**Task statement**
From the entries below, copy exactly the lines from the one that contains "trimestre !! i" through the one that contains "destruct (procesar_fechas_ok _", both included, and only those.

**Dataset content**

........

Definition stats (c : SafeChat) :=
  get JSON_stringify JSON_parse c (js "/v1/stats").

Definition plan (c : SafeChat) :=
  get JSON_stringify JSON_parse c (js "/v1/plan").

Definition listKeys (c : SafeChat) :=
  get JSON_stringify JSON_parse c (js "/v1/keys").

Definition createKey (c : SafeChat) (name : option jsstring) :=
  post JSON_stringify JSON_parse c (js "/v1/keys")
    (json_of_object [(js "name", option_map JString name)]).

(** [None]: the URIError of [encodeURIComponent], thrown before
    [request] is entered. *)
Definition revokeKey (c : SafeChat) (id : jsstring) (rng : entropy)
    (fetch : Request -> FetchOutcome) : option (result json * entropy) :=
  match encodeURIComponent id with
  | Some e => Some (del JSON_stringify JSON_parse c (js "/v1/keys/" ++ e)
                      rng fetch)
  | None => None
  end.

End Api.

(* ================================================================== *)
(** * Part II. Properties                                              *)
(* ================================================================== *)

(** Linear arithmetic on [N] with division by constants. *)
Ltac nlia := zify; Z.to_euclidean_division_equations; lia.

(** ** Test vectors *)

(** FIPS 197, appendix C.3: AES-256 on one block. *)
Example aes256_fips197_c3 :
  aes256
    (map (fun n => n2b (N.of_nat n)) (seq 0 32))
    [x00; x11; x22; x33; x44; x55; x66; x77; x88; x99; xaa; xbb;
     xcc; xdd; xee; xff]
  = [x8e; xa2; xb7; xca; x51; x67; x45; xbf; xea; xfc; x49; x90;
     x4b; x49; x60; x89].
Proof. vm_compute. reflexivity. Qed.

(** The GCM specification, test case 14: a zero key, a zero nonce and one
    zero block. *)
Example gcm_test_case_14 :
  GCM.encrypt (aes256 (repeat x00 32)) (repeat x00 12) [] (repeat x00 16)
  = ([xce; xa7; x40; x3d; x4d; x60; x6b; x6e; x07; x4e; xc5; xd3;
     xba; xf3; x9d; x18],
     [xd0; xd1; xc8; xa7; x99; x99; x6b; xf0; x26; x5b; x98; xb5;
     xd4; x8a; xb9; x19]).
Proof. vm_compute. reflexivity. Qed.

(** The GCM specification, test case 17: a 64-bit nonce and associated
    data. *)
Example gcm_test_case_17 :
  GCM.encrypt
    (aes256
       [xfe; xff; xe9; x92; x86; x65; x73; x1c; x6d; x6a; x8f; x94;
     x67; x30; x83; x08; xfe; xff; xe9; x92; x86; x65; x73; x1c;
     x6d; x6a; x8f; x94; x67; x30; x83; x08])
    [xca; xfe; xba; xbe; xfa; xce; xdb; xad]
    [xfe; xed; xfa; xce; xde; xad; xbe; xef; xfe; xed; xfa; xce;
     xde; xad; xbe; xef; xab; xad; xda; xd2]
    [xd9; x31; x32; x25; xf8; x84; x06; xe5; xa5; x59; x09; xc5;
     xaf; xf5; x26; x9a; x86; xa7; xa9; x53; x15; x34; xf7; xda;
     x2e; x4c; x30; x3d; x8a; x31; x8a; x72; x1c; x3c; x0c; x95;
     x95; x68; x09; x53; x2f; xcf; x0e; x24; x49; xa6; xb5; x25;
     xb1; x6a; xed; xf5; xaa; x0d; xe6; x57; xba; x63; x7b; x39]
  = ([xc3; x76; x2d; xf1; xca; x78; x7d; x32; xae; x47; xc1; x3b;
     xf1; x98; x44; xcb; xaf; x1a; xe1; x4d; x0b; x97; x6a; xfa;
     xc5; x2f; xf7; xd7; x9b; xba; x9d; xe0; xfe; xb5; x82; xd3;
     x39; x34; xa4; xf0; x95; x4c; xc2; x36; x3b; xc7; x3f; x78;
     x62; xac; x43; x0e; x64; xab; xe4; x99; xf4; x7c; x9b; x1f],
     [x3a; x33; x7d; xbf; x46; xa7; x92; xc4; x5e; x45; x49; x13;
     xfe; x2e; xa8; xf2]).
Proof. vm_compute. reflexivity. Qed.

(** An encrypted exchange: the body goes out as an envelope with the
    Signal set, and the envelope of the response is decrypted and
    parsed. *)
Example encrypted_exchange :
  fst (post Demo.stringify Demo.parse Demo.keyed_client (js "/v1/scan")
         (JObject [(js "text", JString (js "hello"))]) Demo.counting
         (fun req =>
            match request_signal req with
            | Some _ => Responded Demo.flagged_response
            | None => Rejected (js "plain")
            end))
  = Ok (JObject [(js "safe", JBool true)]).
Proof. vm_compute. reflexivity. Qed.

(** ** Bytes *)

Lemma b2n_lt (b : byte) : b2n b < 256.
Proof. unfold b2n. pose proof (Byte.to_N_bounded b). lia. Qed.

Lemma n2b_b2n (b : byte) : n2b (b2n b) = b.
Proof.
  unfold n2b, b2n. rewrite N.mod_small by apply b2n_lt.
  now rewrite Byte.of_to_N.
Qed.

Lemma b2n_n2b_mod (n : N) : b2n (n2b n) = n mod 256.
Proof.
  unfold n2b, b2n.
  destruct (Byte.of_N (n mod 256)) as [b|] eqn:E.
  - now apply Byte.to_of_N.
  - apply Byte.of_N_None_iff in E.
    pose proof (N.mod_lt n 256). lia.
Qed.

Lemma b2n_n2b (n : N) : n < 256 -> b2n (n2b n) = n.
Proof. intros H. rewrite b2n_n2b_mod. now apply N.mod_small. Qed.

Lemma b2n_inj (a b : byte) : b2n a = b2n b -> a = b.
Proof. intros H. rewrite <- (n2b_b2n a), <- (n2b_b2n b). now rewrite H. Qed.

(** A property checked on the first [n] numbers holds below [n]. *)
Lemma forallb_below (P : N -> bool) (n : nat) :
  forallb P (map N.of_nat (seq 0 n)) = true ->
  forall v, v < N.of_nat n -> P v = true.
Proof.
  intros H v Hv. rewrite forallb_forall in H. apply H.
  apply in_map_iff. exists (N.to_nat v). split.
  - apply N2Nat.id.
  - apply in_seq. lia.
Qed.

........

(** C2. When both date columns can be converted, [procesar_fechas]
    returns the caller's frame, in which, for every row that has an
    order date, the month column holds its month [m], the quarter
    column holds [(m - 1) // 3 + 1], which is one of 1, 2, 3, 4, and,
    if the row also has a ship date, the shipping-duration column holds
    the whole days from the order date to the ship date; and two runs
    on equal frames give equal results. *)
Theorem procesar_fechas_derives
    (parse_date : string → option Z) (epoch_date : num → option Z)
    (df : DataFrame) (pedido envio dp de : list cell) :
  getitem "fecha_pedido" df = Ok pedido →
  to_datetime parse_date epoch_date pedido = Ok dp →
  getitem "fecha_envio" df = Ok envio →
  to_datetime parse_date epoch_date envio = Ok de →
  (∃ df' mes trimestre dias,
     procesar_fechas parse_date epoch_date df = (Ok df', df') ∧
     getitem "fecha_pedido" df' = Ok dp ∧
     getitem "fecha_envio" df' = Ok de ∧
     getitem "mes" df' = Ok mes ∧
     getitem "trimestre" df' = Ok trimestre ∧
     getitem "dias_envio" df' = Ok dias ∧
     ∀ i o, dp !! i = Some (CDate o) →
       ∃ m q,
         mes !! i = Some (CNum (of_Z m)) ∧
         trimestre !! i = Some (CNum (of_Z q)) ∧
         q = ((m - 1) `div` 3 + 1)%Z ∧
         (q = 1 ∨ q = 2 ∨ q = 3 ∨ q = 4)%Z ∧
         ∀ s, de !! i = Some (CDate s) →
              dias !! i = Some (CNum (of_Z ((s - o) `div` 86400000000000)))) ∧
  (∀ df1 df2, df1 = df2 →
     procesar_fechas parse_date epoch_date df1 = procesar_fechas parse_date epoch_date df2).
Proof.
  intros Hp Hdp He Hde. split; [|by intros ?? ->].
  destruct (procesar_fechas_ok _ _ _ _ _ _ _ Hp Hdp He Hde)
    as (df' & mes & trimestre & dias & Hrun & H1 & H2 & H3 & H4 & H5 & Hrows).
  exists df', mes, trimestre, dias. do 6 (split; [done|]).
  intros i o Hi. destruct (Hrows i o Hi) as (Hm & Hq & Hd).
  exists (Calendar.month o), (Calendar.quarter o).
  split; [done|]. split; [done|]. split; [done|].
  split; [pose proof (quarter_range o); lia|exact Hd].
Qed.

........

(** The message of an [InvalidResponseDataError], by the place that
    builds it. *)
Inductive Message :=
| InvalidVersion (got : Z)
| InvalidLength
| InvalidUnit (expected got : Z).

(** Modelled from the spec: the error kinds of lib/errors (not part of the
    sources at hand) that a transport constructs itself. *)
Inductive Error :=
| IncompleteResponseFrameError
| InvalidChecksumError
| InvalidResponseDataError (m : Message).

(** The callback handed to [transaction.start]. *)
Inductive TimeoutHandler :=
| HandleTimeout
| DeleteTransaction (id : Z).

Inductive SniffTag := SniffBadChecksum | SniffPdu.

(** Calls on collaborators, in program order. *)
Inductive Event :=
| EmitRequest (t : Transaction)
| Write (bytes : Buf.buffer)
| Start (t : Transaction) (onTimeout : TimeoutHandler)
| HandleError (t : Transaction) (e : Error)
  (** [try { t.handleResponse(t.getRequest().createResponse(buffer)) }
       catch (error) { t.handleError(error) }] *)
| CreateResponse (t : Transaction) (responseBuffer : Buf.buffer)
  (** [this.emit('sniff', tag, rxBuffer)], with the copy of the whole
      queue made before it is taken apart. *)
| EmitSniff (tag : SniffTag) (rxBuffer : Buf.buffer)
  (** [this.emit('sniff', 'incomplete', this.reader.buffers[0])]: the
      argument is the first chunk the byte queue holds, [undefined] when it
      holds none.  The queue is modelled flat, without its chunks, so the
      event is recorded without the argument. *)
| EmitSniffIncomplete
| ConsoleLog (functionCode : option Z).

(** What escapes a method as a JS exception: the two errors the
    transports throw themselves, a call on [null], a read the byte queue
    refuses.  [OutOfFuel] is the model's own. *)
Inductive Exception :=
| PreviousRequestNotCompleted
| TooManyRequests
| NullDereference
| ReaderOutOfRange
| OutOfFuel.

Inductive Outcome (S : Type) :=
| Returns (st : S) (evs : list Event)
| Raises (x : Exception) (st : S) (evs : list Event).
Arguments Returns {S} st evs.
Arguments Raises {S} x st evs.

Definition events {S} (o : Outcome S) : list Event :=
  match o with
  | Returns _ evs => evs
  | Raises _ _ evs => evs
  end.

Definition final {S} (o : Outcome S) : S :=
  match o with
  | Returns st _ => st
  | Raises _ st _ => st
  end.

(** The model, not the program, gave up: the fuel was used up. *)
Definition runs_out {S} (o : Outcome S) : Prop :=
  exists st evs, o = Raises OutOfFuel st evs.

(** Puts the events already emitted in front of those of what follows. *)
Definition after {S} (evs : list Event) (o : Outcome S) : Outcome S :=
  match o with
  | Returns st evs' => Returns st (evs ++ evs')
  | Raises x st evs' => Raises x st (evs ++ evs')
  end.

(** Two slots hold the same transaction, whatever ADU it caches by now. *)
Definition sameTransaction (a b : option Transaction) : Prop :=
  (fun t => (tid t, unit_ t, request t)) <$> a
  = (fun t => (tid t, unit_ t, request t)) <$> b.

........

**Response area**
         trimestre !! i = Some (CNum (of_Z q)) ∧
         q = ((m - 1) `div` 3 + 1)%Z ∧
         (q = 1 ∨ q = 2 ∨ q = 3 ∨ q = 4)%Z ∧
         ∀ s, de !! i = Some (CDate s) →
              dias !! i = Some (CNum (of_Z ((s - o) `div` 86400000000000)))) ∧
  (∀ df1 df2, df1 = df2 →
     procesar_fechas parse_date epoch_date df1 = procesar_fechas parse_date epoch_date df2).
Proof.
  intros Hp Hdp He Hde. split; [|by intros ?? ->].
  destruct (procesar_fechas_ok _ _ _ _ _ _ _ Hp Hdp He Hde)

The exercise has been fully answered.